WHAT YOU HAVE TO DO » Below are the entries. Set down exactly the line containing "w), AttemptNotStored e)" and each line after it.

*** SOURCE INFORMATION Section Begins ***

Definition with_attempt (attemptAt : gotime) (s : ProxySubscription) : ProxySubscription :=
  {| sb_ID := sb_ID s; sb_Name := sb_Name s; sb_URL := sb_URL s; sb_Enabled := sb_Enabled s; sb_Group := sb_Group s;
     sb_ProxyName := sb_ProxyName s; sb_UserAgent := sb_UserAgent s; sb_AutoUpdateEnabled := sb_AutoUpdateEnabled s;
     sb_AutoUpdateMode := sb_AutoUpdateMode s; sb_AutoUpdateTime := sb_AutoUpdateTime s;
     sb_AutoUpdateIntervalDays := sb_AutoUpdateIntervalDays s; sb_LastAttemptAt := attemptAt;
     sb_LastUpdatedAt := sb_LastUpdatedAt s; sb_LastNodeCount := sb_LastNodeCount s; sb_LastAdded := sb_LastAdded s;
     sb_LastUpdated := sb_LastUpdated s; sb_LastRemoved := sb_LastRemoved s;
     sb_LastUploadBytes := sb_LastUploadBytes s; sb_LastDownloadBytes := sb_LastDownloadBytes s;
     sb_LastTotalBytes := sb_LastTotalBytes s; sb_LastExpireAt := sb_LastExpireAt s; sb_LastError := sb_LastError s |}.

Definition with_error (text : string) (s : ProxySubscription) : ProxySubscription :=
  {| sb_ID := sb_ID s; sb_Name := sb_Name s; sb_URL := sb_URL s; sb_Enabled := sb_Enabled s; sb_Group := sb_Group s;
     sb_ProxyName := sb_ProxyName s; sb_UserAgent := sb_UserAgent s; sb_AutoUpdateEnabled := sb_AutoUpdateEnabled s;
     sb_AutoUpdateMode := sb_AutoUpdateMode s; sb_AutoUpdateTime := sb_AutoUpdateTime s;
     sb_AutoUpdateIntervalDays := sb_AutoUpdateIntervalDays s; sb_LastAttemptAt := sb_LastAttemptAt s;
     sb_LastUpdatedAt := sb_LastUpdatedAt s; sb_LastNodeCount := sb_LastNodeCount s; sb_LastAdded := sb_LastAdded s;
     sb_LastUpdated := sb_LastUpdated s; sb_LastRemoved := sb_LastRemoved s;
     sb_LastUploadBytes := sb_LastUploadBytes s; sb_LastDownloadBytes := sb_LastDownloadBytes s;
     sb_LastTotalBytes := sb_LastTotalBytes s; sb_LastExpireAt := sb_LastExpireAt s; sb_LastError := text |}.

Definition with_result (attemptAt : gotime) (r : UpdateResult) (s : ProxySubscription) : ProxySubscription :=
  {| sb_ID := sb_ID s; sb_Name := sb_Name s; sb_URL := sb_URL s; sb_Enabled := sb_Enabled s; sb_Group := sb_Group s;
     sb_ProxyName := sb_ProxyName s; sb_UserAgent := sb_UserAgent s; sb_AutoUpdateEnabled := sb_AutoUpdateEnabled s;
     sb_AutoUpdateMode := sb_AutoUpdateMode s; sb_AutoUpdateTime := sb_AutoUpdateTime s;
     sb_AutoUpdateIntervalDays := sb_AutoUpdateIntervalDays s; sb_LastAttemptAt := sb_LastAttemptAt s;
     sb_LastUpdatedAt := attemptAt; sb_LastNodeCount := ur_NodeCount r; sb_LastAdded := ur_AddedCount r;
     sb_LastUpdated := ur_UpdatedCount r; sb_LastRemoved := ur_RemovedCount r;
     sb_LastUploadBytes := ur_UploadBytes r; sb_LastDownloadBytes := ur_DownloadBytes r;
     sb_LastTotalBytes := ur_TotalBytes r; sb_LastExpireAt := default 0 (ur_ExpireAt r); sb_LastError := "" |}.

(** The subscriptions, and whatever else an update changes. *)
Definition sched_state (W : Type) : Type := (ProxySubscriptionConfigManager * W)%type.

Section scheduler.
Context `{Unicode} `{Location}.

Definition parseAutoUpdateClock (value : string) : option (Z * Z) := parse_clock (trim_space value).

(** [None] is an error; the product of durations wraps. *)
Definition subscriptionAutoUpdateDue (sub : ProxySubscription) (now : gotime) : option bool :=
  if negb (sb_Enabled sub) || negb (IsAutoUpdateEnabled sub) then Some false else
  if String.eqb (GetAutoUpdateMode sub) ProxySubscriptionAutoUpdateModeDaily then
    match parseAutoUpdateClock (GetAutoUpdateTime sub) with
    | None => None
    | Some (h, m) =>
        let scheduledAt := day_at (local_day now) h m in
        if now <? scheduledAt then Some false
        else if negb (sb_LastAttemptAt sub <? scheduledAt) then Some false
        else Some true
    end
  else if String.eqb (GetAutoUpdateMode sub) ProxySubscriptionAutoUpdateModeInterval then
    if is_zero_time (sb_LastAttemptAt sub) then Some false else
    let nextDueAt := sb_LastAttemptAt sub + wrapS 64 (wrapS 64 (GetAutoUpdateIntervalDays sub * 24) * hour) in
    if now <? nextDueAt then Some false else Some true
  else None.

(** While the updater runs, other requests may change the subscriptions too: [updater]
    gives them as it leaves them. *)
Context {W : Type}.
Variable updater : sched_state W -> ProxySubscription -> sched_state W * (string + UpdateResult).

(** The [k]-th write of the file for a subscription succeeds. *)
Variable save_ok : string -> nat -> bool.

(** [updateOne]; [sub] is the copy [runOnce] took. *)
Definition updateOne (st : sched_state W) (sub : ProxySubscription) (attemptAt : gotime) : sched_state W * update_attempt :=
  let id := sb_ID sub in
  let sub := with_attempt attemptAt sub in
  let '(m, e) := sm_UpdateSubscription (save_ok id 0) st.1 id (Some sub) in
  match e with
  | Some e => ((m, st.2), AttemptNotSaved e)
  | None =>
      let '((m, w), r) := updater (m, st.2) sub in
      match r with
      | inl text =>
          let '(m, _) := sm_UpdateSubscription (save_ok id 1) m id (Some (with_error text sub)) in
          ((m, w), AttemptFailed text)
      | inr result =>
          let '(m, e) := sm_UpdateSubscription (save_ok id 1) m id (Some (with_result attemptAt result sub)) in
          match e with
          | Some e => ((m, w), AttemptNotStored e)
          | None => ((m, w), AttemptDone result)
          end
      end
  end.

*** SOURCE INFORMATION Section Ends ***

SOLUTION »
          | Some e => ((m, w), AttemptNotStored e)
          | None => ((m, w), AttemptDone result)
          end
      end
  end.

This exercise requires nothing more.